In 2005, Ralph transferred ownership of 50% of his collection to the museum; he retains full ownership of the remainder of the collection, including “The Peaceable Kingdom.”
Since the arrival of Maria Ann Conelli as the museum’s director in 2005, we have established written collections management policies and other guidelines to further professionalize our own museum practice and to bring greater clarity to the museum’s relationship with collectors and donors.

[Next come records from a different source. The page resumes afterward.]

Definition handle (st : state) (e : event) : state :=
  match e with
  | StdoutData data =>
      let '(buffer, truncated) :=
        on_data maxBuffer (stdout st) (stdoutTruncated st) data in
      {| stdout := buffer; stderr := stderr st;
         stdoutTruncated := truncated; stderrTruncated := stderrTruncated st;
         timedOut := timedOut st; timer := timer st; killed := killed st;
         promise := promise st |}
  | StderrData data =>
      let '(buffer, truncated) :=
        on_data maxBuffer (stderr st) (stderrTruncated st) data in
      {| stdout := stdout st; stderr := buffer;
         stdoutTruncated := stdoutTruncated st; stderrTruncated := truncated;
         timedOut := timedOut st; timer := timer st; killed := killed st;
         promise := promise st |}
  | TimerFires =>
      (* a timer that was cleared, or has fired, does not call back *)
      if timer st then
        {| stdout := stdout st; stderr := stderr st;
           stdoutTruncated := stdoutTruncated st;
           stderrTruncated := stderrTruncated st;
           timedOut := true; timer := false; killed := true;
           promise := settle (promise st) (Rejected (TimedOut timeoutMs)) |}
      else st
  | OnError error =>
      {| stdout := stdout st; stderr := stderr st;
         stdoutTruncated := stdoutTruncated st;
         stderrTruncated := stderrTruncated st;
         timedOut := timedOut st; timer := false; killed := killed st;
         promise :=
           if negb (timedOut st)
           then settle (promise st) (Rejected (ChildError error))
           else promise st |}
  | OnClose code =>
      {| stdout := stdout st; stderr := stderr st;
         stdoutTruncated := stdoutTruncated st;
         stderrTruncated := stderrTruncated st;
         timedOut := timedOut st; timer := false; killed := killed st;
         promise :=
           if negb (timedOut st) then
             match code with
             | Some 0%Z => settle (promise st) (Resolved (stdout st) (stderr st))
             | _ => settle (promise st) (Rejected (ExitedWith code (stderr st)))
             end
           else promise st |}
  end.

Definition run (st : state) (events : list event) : state :=
  fold_left handle events st.

(** The state a call is in after the events delivered so far. *)
Definition spawnAsync (events : list event) : state := run start events.

End Handlers.

(** One stream on its own: the buffer and flag after the chunks [chunks]. *)
Definition feed (maxBuffer : nat) (chunks : list string) : string * bool :=
  fold_left (fun acc data => on_data maxBuffer (fst acc) (snd acc) data)
    chunks (EmptyString, false).

Definition stdout_chunks (events : list event) : list string :=
  flat_map (fun e => match e with StdoutData d => [d] | _ => [] end) events.

Definition stderr_chunks (events : list event) : list string :=
  flat_map (fun e => match e with StderrData d => [d] | _ => [] end) events.

Definition is_data (e : event) : bool :=
  match e with
  | StdoutData _ | StderrData _ => true
  | _ => false
  end.

End Runner.

(** ** Reading the whitelist: [parseRegex] and the map of [readConfigFile] *)

Module Config.

Definition slash : ascii := "/"%char.

(** [s.startsWith(c)] for a one-character [c]. *)
Definition startsWith (c : ascii) (s : string) : bool :=
  match s with
  | EmptyString => false
  | String x _ => Ascii.eqb x c
  end.

(** [s.lastIndexOf(c)] for a one-character [c]; [None] is the -1 of the
    source. *)
Fixpoint lastIndexOf (c : ascii) (s : string) : option nat :=
  match s with
  | EmptyString => None
  | String x rest =>
      match lastIndexOf c rest with
      | Some i => Some (S i)
      | None => if Ascii.eqb x c then Some 0 else None
      end
  end.

(** [s.substring(first, last)] with [first <= last], as the source calls
    it, and [s.substring(first)]. *)
Definition substring_between (first last : nat) (s : string) : string :=
  String.substring first (last - first) s.

Definition substring_from (first : nat) (s : string) : string :=
  String.substring first (String.length s - first) s.

Section ParseRegex.

(** The [RegExp] objects of the host and their constructor, which throws on
    a pattern or on flags it refuses: [None]. *)
Variable R : Type.
Variable newRegExp : string -> string -> option R.

(** [string | RegExp] *)
Inductive arg_value : Type :=
| Str (s : string)
| Re (r : R).
Lemma substring_all (s : string) (n : nat) :
  (String.length s <= n)%nat -> String.substring 0 n s = s.
Proof.
  revert n. induction s as [|c s IH]; intros [|n] Hn; simpl in *; try done; try lia.
  f_equal. apply IH. lia.
Qed.

Lemma substring_length_le (s : string) (n : nat) :
  (String.length (String.substring 0 n s) <= n)%nat.
Proof.
  revert n. induction s as [|c s IH]; intros [|n]; simpl; try lia.
  specialize (IH n). lia.
Qed.

Lemma strncpy_short (name : string) (n : Z) :
  Z.of_nat (String.length name) <= n -> strncpy name n = name.
Proof. intros Hn. apply substring_all. lia. Qed.

Lemma strncpy_long (name : string) (n : Z) :
  0 <= n < Z.of_nat (String.length name) -> strncpy name n <> name.
Proof.
  intros Hn Heq. pose proof (substring_length_le name (Z.to_nat n)) as Hle.
  unfold strncpy in Heq. rewrite Heq in Hle. lia.
Qed.

(** X16. [load_music_for_vita] keeps one file in memory.  With a buffer held
    and the stored name equal to the requested one it does nothing.
    Otherwise it frees the buffer it holds, stores the first
    [FILE_NAME_MAX - 1] characters of the name, and opens the file: when
    that fails no buffer is held; when it succeeds the size stored is what
    seeking to the end answered, as an [int]; the buffer is what [malloc]
    answered for that size as an unsigned number, and the file is read into
    it, in that length, and closed.  For a file of less than 2^31 bytes all
    three are the size of the file.  After a successful load with a buffer, asking
    for the same name again does nothing when the name is shorter than
    [FILE_NAME_MAX]; a longer name never matches what was stored, so it is
    loaded again each time. *)
Theorem load_music_for_vita_cache (name : string) (w : W) :
  let v := vita_music_data (state w) in
  let stored := strncpy name (FILE_NAME_MAX L - 1) in
  let freed := match buffer v with Some b => [free (Some b)] | None => [] end in
  let t1 := trace w ++ freed in
  let fd := on_sceIoOpen L name t1 in
  let t2 := t1 ++ [sceIoOpen name fd] in
  let end_offset := on_sceIoLseek L fd 0 true t2 in
  let t3 := t2 ++ [sceIoLseek fd 0 true end_offset] in
  let back := on_sceIoLseek L fd 0 false t3 in
  let t4 := t3 ++ [sceIoLseek fd 0 false back] in
  let sz := to_int end_offset in
  let len := to_unsigned sz in
  let b := on_malloc L len t4 in
  let w2 := World (Statics (data (state w)) (custom_music (state w))
                           (VitaMusicData stored b sz))
                  (t4 ++ [malloc len b; sceIoRead fd b len; sceIoClose fd]) in
  (- 2 ^ 31 <= sz < 2 ^ 31 /\ 0 <= len < 2 ^ 32 /\
   (0 <= end_offset < 2 ^ 31 -> sz = end_offset /\ len = end_offset)) /\
  (buffer v <> None -> vita_filename v = name ->
     load_music_for_vita L name w = Returns tt w) /\
  (buffer v = None \/ vita_filename v <> name ->
     (fd < 0 ->
        load_music_for_vita L name w
        = Returns tt
            (World (Statics (data (state w)) (custom_music (state w))
                            (VitaMusicData stored None (size v)))
                   t2)) /\
     (0 <= fd ->
        load_music_for_vita L name w = Returns tt w2 /\
        (b <> None -> Z.of_nat (String.length name) < FILE_NAME_MAX L ->
           load_music_for_vita L name w2 = Returns tt w2) /\
        (b <> None -> 0 < FILE_NAME_MAX L <= Z.of_nat (String.length name) ->
           exists w3 rest,
             load_music_for_vita L name w2 = Returns tt w3 /\
             trace w3 = trace w2 ++ free b :: sceIoOpen name
                                               (on_sceIoOpen L name
                                                  (trace w2 ++ [free b])) :: rest))).
Proof.
  intros v stored freed t1 fd t2 end_offset t3 back t4 sz len b w2.
  assert (buffer v = None \/ vita_filename v <> name ->
          load_music_for_vita L name w
          = if fd <? 0
            then Returns tt
                   (World (Statics (data (state w)) (custom_music (state w))
                                   (VitaMusicData stored None (size v))) t2)
            else Returns tt w2) as Hmiss.
  { intros Hm. unfold load_music_for_vita, set_vita_music_data. run_prog.
    fold v. destruct (buffer v) as [b0|] eqn:Hb; simpl.
    - destruct Hm as [?|Hname]; [done|].
      destruct (String.eqb_spec name (vita_filename v)) as [Heq|_];
        [by rewrite Heq in Hname|].
      simpl. subst w2 b len sz t4 back t3 end_offset t2 fd t1 freed stored. simpl.
      destruct (_ <? 0); simpl; by rewrite <- ?app_assoc.
    - subst w2 b len sz t4 back t3 end_offset t2 fd t1 freed stored. simpl.
      rewrite !app_nil_r. unfold v in Hb.
      destruct (_ <? 0); simpl; by rewrite <- ?app_assoc, ?Hb. }
  split; [|split].
  - unfold len, sz, to_int, to_unsigned.
    pose proof (Z.mod_pos_bound (end_offset + 2 ^ 31) (2 ^ 32)).
    pose proof (Z.mod_pos_bound ((end_offset + 2 ^ 31) mod 2 ^ 32 - 2 ^ 31) (2 ^ 32)).
    split; [lia|]. split; [lia|]. intros Hsmall.
    rewrite (Z.mod_small (end_offset + 2 ^ 31)) by lia.
    replace (end_offset + 2 ^ 31 - 2 ^ 31) with end_offset by lia.
    split; [done|]. apply Z.mod_small. lia.
  - intros Hb Hname. unfold load_music_for_vita. run_prog. fold v.
    destruct (buffer v); [|done]. rewrite Hname, String.eqb_refl. done.
  - intros Hm. specialize (Hmiss Hm). split.
    + intros Hfd. rewrite Hmiss. by destruct (Z.ltb_spec fd 0); [|lia].
    + intros Hfd. split; [|split].
      * rewrite Hmiss. by destruct (Z.ltb_spec fd 0); [lia|].
      * intros Hb Hlen. unfold load_music_for_vita. run_prog.
        destruct b as [b0|]; [|done]. simpl. subst stored.
        rewrite strncpy_short by lia. by rewrite String.eqb_refl.
      * intros Hb Hlen. destruct b as [b0|] eqn:Hbe; [|done].
        assert (stored <> name) as Hne.
        { subst stored. apply strncpy_long. lia. }
        unfold load_music_for_vita, set_vita_music_data. run_prog.
        destruct (String.eqb_spec name stored) as [Heq|_]; [by rewrite Heq in Hne|].
        simpl. clear Hmiss.
        match goal with |- context [Z.ltb ?a 0] => destruct (Z.ltb a 0) end;
          simpl; eexists _, _; (split; [reflexivity|]);
          simpl; rewrite <- ?app_assoc; simpl; reflexivity.
Qed.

Clarity is evidently needed, since Hicks’ “The Peaceable Kingdom,” promised to the museum, was recently sent by the legally beleaguered Esmerian to Sotheby’s for private sale. Flamm noted that “promised gifts are just that—a reflection of a donor’s intention, not a legally binding contract. We rely on our donors to fulfill their pledges to the museum.”
It now looks like the museum’s catalogue, “American Radiance: The Ralph Esmerian Gift to the American Folk Art Museum” (above) should have been titled, “The Ralph Esmerian Promised but Not-Necessarily-Perfected Gift.”
Flamm added:
To our knowledge, no other works promised to the museum by Ralph have been pledged as collateral. Of the ten works listed as collateral by the Maine Antique Digest, eight are owned outright by the museum and therefore cannot be collateralized. They were deeded to the museum in 2005.
Erastus Salisbury Field‘s “Portrait of a Young Man,” which David Hewett of MAD reported was listed in court papers as having been “delivered to and received by Christie’s as collateral,” has in fact, according to Flamm, “been deeded to the museum.”
UPDATE: After this was posted, Hewitt pointed out that MAD had not itself listed the 10 works as collateral, as Flamm’s quote suggests; they were listed in the court papers, which were quoted by Hewitt in his article.
Christie’s would not comment on this tangled situation.